銘柄コード:3587グローバルアジアHD(当時:プリンシバル)
[PDF] 社内調査委員会設置に関するお知らせ
平成版「消えた2億円事件」

「当社の現経営陣が、旧代表印等の返還を受けた後、直ちに当社の預金残高を確認したところ、本件増資資金のうち本新株予約権行使に係る払込金は、払込み後、直ちに何者かによって引き出され、その後、行方が不明となっている事実が判明致しました。」

経営陣交代の直後に出てきた旧経営陣の遺物とは、壮大な遺失物(フィリップ証券からの増資資金払込額・約2億円)だった。
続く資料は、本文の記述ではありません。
(** * go.sns: verification of Amazon SNS HTTP POST payloads

    A shallow embedding of [main.go] (package [sns]): the canonical
    signer-string builder [BuildSignature], the algorithm selection
    [SignatureAlgorithm], the certificate host pattern [hostPattern] and
    the three network-facing methods [VerifyPayload], [Subscribe] and
    [Unsubscribe].

    Go [string] is [string] (a sequence of 8-bit characters), [[]byte] is
    [list byte], and the conversion [[]byte(s)] is [list_byte_of_string]. *)

From Stdlib Require Import String Ascii List Bool Arith ZArith NArith Lia.
From Stdlib.Strings Require Import Byte.
Import ListNotations.
Local Open Scope string_scope.
Local Open Scope list_scope.

(** ** Strings and byte buffers *)

(** The one-character Go string ["\n"]. *)
Definition LF : string := String "010"%char EmptyString.

(** [[]byte(s)] *)
Definition bytes_of (s : string) : list byte := list_byte_of_string s.

(** [bytes.Buffer]: only the written contents matter here. *)
Module Buffer.
Definition t := list byte.
(** [var b bytes.Buffer] *)
Definition zero : t := [].
(** [b.WriteString(s)] *)
Definition WriteString (b : t) (s : string) : t := b ++ bytes_of s.
(** [b.Bytes()] *)
Definition Bytes (b : t) : list byte := b.
End Buffer.

(** ** The payload record *)

(** [type Payload struct], one SNS POST; every field is a Go string. *)
Record Payload := mkPayload {
  Message          : string;
  MessageId        : string;
  Signature        : string;
  SignatureVersion : string;
  SigningCertURL   : string;
  SubscribeURL     : string;
  Subject          : string;
  Timestamp        : string;
  Token            : string;
  TopicArn         : string;
  Type_            : string;
  UnsubscribeURL   : string
}.

(** ** The part of package [reflect] that [BuildSignature] uses *)

Module reflect.
(** A [reflect.Value] obtained from a field of [Payload]: the zero
    (invalid) Value, or a string. *)
Inductive Value :=
| Invalid
| StringValue (s : string).

(** [reflect.Indirect(reflect.ValueOf(payload)).FieldByName(key)]:
    the field of that name, the zero Value when the struct has none. *)
Definition FieldByName (payload : Payload) (key : string) : Value :=
  if key =? "Message" then StringValue (Message payload)
  else if key =? "MessageId" then StringValue (MessageId payload)
  else if key =? "Signature" then StringValue (Signature payload)
  else if key =? "SignatureVersion" then StringValue (SignatureVersion payload)
  else if key =? "SigningCertURL" then StringValue (SigningCertURL payload)
  else if key =? "SubscribeURL" then StringValue (SubscribeURL payload)
  else if key =? "Subject" then StringValue (Subject payload)
  else if key =? "Timestamp" then StringValue (Timestamp payload)
  else if key =? "Token" then StringValue (Token payload)
  else if key =? "TopicArn" then StringValue (TopicArn payload)
  else if key =? "Type" then StringValue (Type_ payload)
  else if key =? "UnsubscribeURL" then StringValue (UnsubscribeURL payload)
  else Invalid.

(** [v.String()]: the string itself; for the zero Value the text
    ["<invalid Value>"]. *)
Definition String_ (v : Value) : string :=
  match v with
  | StringValue s => s
  | Invalid => "<invalid Value>"
  end.

(** [v.IsValid()] *)
Definition IsValid (v : Value) : bool :=
  match v with
  | StringValue _ => true
  | Invalid => false
  end.
End reflect.

(** ** BuildSignature *)

(** [signableKeys] of [BuildSignature], in declaration order. *)
Definition signableKeys : list string :=
  ["Message"; "MessageId"; "Subject"; "SubscribeURL";
   "Timestamp"; "Token"; "TopicArn"; "Type"].

(** One iteration of the [for _, key := range signableKeys] loop. *)
Definition BuildSignature_step (payload : Payload)
    (builtSignature : Buffer.t) (key : string) : Buffer.t :=
  let field := reflect.FieldByName payload key in
  let value := reflect.String_ field in
  if reflect.IsValid field && negb (value =? EmptyString) then
    let builtSignature := Buffer.WriteString builtSignature (key ++ LF) in
    Buffer.WriteString builtSignature (value ++ LF)
  else builtSignature.

(** The loop of [BuildSignature] over a list of keys, from a buffer. *)
Definition BuildSignature_loop (payload : Payload)
    (keys : list string) (builtSignature : Buffer.t) : Buffer.t :=
  fold_left (BuildSignature_step payload) keys builtSignature.

(** [func (payload *Payload) BuildSignature() []byte] *)
Definition BuildSignature (payload : Payload) : list byte :=
  Buffer.Bytes (BuildSignature_loop payload signableKeys Buffer.zero).

(** *** The canonical bytes as the specification words them

    Following the specification's words: the eight signable fields as
    (name, value) pairs in the fixed order, and for each non-empty value
    the bytes of [name "\n" value "\n"]. *)

Definition spec_signable_fields (p : Payload) : list (string * string) :=
  [("Message", Message p); ("MessageId", MessageId p);
   ("Subject", Subject p); ("SubscribeURL", SubscribeURL p);
   ("Timestamp", Timestamp p); ("Token", Token p);
   ("TopicArn", TopicArn p); ("Type", Type_ p)].

Definition spec_entry (nv : string * string) : list byte :=
  match snd nv with
  | EmptyString => []
  | String _ _ =>
      bytes_of (fst nv) ++ [x0a] ++ bytes_of (snd nv) ++ [x0a]
  end.

Definition spec_canonical_bytes (p : Payload) : list byte :=
  concat (map spec_entry (spec_signable_fields p)).

(** ** SignatureAlgorithm *)

Module x509.
(** [type SignatureAlgorithm int] of [crypto/x509], with its named
    constants. *)
Inductive SignatureAlgorithm :=
| UnknownSignatureAlgorithm
| MD2WithRSA
| MD5WithRSA
| SHA1WithRSA
| SHA256WithRSA
| SHA384WithRSA
| SHA512WithRSA
| DSAWithSHA1
| DSAWithSHA256
| ECDSAWithSHA1
| ECDSAWithSHA256
| ECDSAWithSHA384
| ECDSAWithSHA512
| SHA256WithRSAPSS
| SHA384WithRSAPSS
| SHA512WithRSAPSS
| PureEd25519.
End x509.

(** [func (payload *Payload) SignatureAlgorithm() x509.SignatureAlgorithm] *)
Definition SignatureAlgorithm (payload : Payload) : x509.SignatureAlgorithm :=
  if SignatureVersion payload =? "2" then x509.SHA256WithRSA
  else x509.SHA1WithRSA.

(** ** The part of package [regexp] that [hostPattern] uses

    The text is matched byte by byte. Go matches rune by rune; the
    pattern names ASCII characters only, and a byte outside ASCII matches
    none of them either way. [Match] looks for a match anywhere in the
    text; it is the [^] and [$] of a pattern that tie it to the ends. *)

Module regexp.
(** Syntax trees of the regular expressions, with the operators of
    [regexp/syntax] that the pattern needs. *)
Inductive Regexp :=
| EmptyMatch                                  (* matches the empty string *)
| BeginText                                   (* ^ : at the start of the text *)
| EndText                                     (* $ : at the end of the text *)
| Literal (c : byte)                          (* one literal byte, also an escaped one *)
| CharClass (ranges : list (byte * byte))     (* [lo-hi...] *)
| Concat (r1 r2 : Regexp)                     (* r1 r2 *)
| Repeat (min : nat) (r : Regexp)             (* r{min,} *)
| Quest (r : Regexp)                          (* r? *)
| Capture (r : Regexp).                       (* (r) *)

(** The literal string [s], byte by byte. *)
Fixpoint Literals (s : list byte) : Regexp :=
  match s with
  | [] => EmptyMatch
  | c :: s' => Concat (Literal c) (Literals s')
  end.

(** [c] lies in the inclusive range [lo-hi]. *)
Definition in_range (c : byte) (r : byte * byte) : bool :=
  (Byte.to_N (fst r) <=? Byte.to_N c)%N && (Byte.to_N c <=? Byte.to_N (snd r))%N.

(** A continuation of the matcher: what must still match, from the
    given offset and remaining input. *)
Definition cont := nat -> list byte -> bool.

(** [n] successive matches of [step], then [k]. *)
Fixpoint times (step : nat -> list byte -> cont -> bool)
    (n : nat) (i : nat) (s : list byte) (k : cont) : bool :=
  match n with
  | 0 => k i s
  | S n' => step i s (fun i' s' => times step n' i' s' k)
  end.

(** Any number of successive matches of [step], then [k]. An iteration
    that consumes no input is not repeated; [fuel] bounds the number of
    iterations that consume some. *)
Fixpoint star (step : nat -> list byte -> cont -> bool)
    (fuel : nat) (i : nat) (s : list byte) (k : cont) : bool :=
  k i s ||
  match fuel with
  | 0 => false
  | S fuel' =>
      step i s (fun i' s' => (List.length s' <? List.length s)%nat && star step fuel' i' s' k)
  end.

(** [run r i s k]: some match of [r] that starts at offset [i] of the
    text, where [s] is the input from there on, can be followed by [k]. *)
Fixpoint run (r : Regexp) (i : nat) (s : list byte) (k : cont) : bool :=
  match r with
  | EmptyMatch => k i s
  | BeginText => (i =? 0)%nat && k i s
  | EndText => match s with [] => k i s | _ :: _ => false end
  | Literal c =>
      match s with
      | x :: s' => Byte.eqb x c && k (S i) s'
      | [] => false
      end
  | CharClass ranges =>
      match s with
      | x :: s' => existsb (in_range x) ranges && k (S i) s'
      | [] => false
      end
  | Concat r1 r2 => run r1 i s (fun i' s' => run r2 i' s' k)
  | Repeat min r' =>
      times (run r') min i s (fun i' s' => star (run r') (List.length s') i' s' k)
  | Quest r' => run r' i s k || k i s
  | Capture r' => run r' i s k
  end.

(** A match of [re] starting at offset [i] or later. *)
Fixpoint search (re : Regexp) (i : nat) (s : list byte) : bool :=
  run re i s (fun _ _ => true) ||
  match s with
  | [] => false
  | _ :: s' => search re (S i) s'
  end.

(** [re.Match(b)]: whether the byte slice [b] contains any match of
    [re]. *)
Definition Match (re : Regexp) (b : list byte) : bool := search re 0 b.
(** * cassandra_verify: the nodetool command builder and its result reporter

    A shallow embedding of [plugins/modules/cassandra_verify.py].  Python
    [str] values are Rocq strings whose characters are the code points
    0..255; [int] values are [Z]; the dictionary handed to [exit_json] is a
    finite map from key to value; the one exception the module can raise on
    its own ([TypeError], from [" ".join]) is an explicit result. *)

From Stdlib Require Import ZArith Ascii String List Bool Lia.
From Stdlib Require Import Numbers.DecimalString.
From stdpp Require Import base option gmap strings.

Local Open Scope Z_scope.

(** ** Python values *)

(** The values that reach the module through a [raw] parameter and the
    values stored in the reported dictionary. *)
#[warnings="-register-all"] Inductive py_value : Type :=
| PyNone
| PyBool (b : bool)
| PyInt (z : Z)
| PyStr (s : string)
| PyList (l : list py_value).

(** Exceptions raised by the module's own code. *)
Inductive py_exn : Type :=
| TypeError.

Inductive res (A : Type) : Type :=
| Ok (a : A)
| Raise (e : py_exn).
Arguments Ok {A} a.
Arguments Raise {A} e.

(** An exception aborts what follows it. *)
Global Instance res_bind : MBind res := λ A B k m,
  match m with
  | Ok a => k a
  | Raise e => Raise e
  end.

(** ** String primitives of Python used by the module *)

Module Py.

(** [str(n)] for an [int]: decimal digits, with a leading minus sign for a
    negative number. *)
Definition str_of_int (n : Z) : string :=
  NilZero.string_of_int (Z.to_int n).

(** ["{0}".format(x)] for a parameter that is a [str] or [None]. *)
Definition format_opt (x : option string) : string :=
  match x with
  | Some s => s
  | None => "None"
  end.

(** [c.isspace()] on the code points below 256. *)
Definition isspace (c : ascii) : bool :=
  let n := nat_of_ascii c in
  ((9 <=? n)%nat && (n <=? 13)%nat)
  || ((28 <=? n)%nat && (n <=? 32)%nat)
  || (n =? 133)%nat || (n =? 160)%nat.
End Timestamps.



Section Frame.
Context {L : Libraries}.

(** [save_artifact] touches no path but the artifact's. *)
Lemma save_artifact_frame out_path fmt text w (path : pystr) :
  path ≠ out_path →
  files (save_artifact out_path fmt text w).2 !! path = files w !! path.
Proof.
  intros Hne. unfold save_artifact, write_text, write_binary.
  repeat case_bool_decide; try done;
    rewrite ?run_bind; cbn [lift];
    repeat match goal with
           | |- context [match ?x with _ => _ end] => destruct x
           end; cbn [raise lift fst snd files]; try done;
    by rewrite lookup_insert_ne.
Qed.


(** A request changes no file other than its staged upload and its
    artifact. *)
Lemma process_frame now req w file (path : pystr) :
  request_file req = Some file →
  path ≠ staging_path file → path ≠ artifact_path now req file →
  files (process now req w).2 !! path = files w !! path.
Proof.
  intros Hfile Hs Ha. unfold process. rewrite Hfile.
  destruct (negb (Str.truthy (fs_filename file))); [done|].
  fold (staged_name file) (staging_path file)
       (target_format_of req) (lang_choice_of req).
  destruct (write_binary _ _ w) as [[[]|e] w1] eqn:Hsave.
  2:{ pose proof (write_binary_raise (staging_path file) (fs_stream file)
                    w e) as Hw.
      rewrite Hsave in Hw. cbn [fst snd] in Hw. by rewrite Hw. }
  unfold try_body. rewrite run_bind.
  destruct (dispatch _ _ _ w1) as [r w2] eqn:Hd.
  pose proof (files_after_dispatch _ _ _ _ _ _ _ _ Hsave Hd) as Hw2.
  assert (Hbase : files w2 !! path = files w !! path).
  { rewrite Hw2. by apply lookup_insert_ne. }
  assert (Hfin : ∀ w3, files w3 !! path = files w !! path →
            files (finally_cleanup (staging_path file) w3) !! path
            = files w !! path).
  { intros w3 <-. rewrite finally_cleanup_files. by apply lookup_delete_ne. }
  destruct r as [text|e]; [|by apply Hfin].
  destruct (negb (Str.truthy (Str.strip text))); [by apply Hfin|].
  rewrite run_bind, getitem_rsplit1_0. cbn [lift]. rewrite run_bind.
  fold (artifact_name now req file). fold (artifact_path now req file).
  pose proof (save_artifact_frame (artifact_path now req file)
                (target_format_of req) text w2 path Ha) as Hsv.
  destruct (save_artifact _ _ _ w2) as [[[]|e] w3]; cbn [snd] in Hsv;
    apply Hfin; by rewrite Hsv.
Qed.
End Frame.




(** ** The PDF Page Resolver *)

Section PdfResolver.
Context {L : Libraries}.

Lemma has_text_spec content :
  has_text content = true ↔ digitally_authored content.
Proof.
  unfold has_text, digitally_authored. destruct content as [c|].
  - rewrite andb_true_iff, bool_decide_eq_true. split.
    + intros [_ Hlen]. by exists c.
    + intros (c' & [= <-] & Hlen). split; [|done].
      destruct c; [|done]. cbn in Hlen. lia.
  - split; [done | by intros (c & [=] & _)].
Qed.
また、同社は6月30日には、その3日前の開示が「当社とは無関係かつ無権限の者によって」行われたことを明らかにするなど、前代未聞の内部統制スキルを披露し、開示ウォッチャーを終始圧倒し続けている。

ノミネート番号:2

銘柄コード:3765ガンホー
[PDF] 当社業績に関する一部報道について
「上回る見込み」に投資家興奮

東証が5月22日に従来の「開示注意銘柄」制度を、「不明確な情報等に関する注意喚起」制度へ改正。

IR担当者からは「なんでテキトーな飛ばし記事にもご丁寧に対応しなきゃいけないの」との言葉も聞かれる中、日経恒例の業績報道に対してガンホーが行った開示はまさかの「記事にある通り、売上高、営業利益とともに、平成25年12月期第3四半期連結業績を上回る見込みでありますが」。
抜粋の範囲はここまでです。